> _Requirement_
Could you reproduce every record below exactly as written?

> _Task input_

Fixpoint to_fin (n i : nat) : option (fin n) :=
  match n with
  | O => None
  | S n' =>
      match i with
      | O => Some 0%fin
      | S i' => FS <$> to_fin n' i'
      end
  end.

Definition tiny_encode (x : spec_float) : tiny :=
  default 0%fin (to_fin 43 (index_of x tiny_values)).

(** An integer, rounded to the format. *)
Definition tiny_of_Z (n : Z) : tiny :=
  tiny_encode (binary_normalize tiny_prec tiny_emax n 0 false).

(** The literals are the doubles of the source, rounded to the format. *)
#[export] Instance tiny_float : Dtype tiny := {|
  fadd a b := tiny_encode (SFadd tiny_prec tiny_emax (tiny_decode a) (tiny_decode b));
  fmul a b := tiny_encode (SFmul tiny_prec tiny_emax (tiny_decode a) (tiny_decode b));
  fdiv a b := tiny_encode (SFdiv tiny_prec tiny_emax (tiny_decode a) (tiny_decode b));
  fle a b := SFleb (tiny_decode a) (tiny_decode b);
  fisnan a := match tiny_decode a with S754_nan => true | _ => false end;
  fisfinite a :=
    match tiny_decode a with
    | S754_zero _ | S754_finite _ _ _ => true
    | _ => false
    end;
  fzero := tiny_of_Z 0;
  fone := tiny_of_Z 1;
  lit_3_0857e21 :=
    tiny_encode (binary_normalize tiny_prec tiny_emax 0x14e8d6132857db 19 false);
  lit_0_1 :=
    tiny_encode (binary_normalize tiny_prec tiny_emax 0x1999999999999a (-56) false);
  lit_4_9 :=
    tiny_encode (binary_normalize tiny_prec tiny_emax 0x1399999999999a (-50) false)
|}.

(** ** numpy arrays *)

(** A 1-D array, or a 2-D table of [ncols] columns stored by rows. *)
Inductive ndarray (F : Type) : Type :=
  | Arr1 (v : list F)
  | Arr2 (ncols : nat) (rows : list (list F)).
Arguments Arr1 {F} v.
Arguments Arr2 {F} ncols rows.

> _Exercise answer_
Fixpoint to_fin (n i : nat) : option (fin n) :=
  match n with
  | O => None
  | S n' =>
      match i with
      | O => Some 0%fin
      | S i' => FS <$> to_fin n' i'
      end
  end.

Definition tiny_encode (x : spec_float) : tiny :=
  default 0%fin (to_fin 43 (index_of x tiny_values)).

(** An integer, rounded to the format. *)
Definition tiny_of_Z (n : Z) : tiny :=
  tiny_encode (binary_normalize tiny_prec tiny_emax n 0 false).

(** The literals are the doubles of the source, rounded to the format. *)
#[export] Instance tiny_float : Dtype tiny := {|
  fadd a b := tiny_encode (SFadd tiny_prec tiny_emax (tiny_decode a) (tiny_decode b));
  fmul a b := tiny_encode (SFmul tiny_prec tiny_emax (tiny_decode a) (tiny_decode b));
  fdiv a b := tiny_encode (SFdiv tiny_prec tiny_emax (tiny_decode a) (tiny_decode b));
  fle a b := SFleb (tiny_decode a) (tiny_decode b);
  fisnan a := match tiny_decode a with S754_nan => true | _ => false end;
  fisfinite a :=
    match tiny_decode a with
    | S754_zero _ | S754_finite _ _ _ => true
    | _ => false
    end;
  fzero := tiny_of_Z 0;
  fone := tiny_of_Z 1;
  lit_3_0857e21 :=
    tiny_encode (binary_normalize tiny_prec tiny_emax 0x14e8d6132857db 19 false);
  lit_0_1 :=
    tiny_encode (binary_normalize tiny_prec tiny_emax 0x1999999999999a (-56) false);
  lit_4_9 :=
    tiny_encode (binary_normalize tiny_prec tiny_emax 0x1399999999999a (-50) false)
|}.

(** ** numpy arrays *)

(** A 1-D array, or a 2-D table of [ncols] columns stored by rows. *)
Inductive ndarray (F : Type) : Type :=
  | Arr1 (v : list F)
  | Arr2 (ncols : nat) (rows : list (list F)).
Arguments Arr1 {F} v.
Arguments Arr2 {F} ncols rows.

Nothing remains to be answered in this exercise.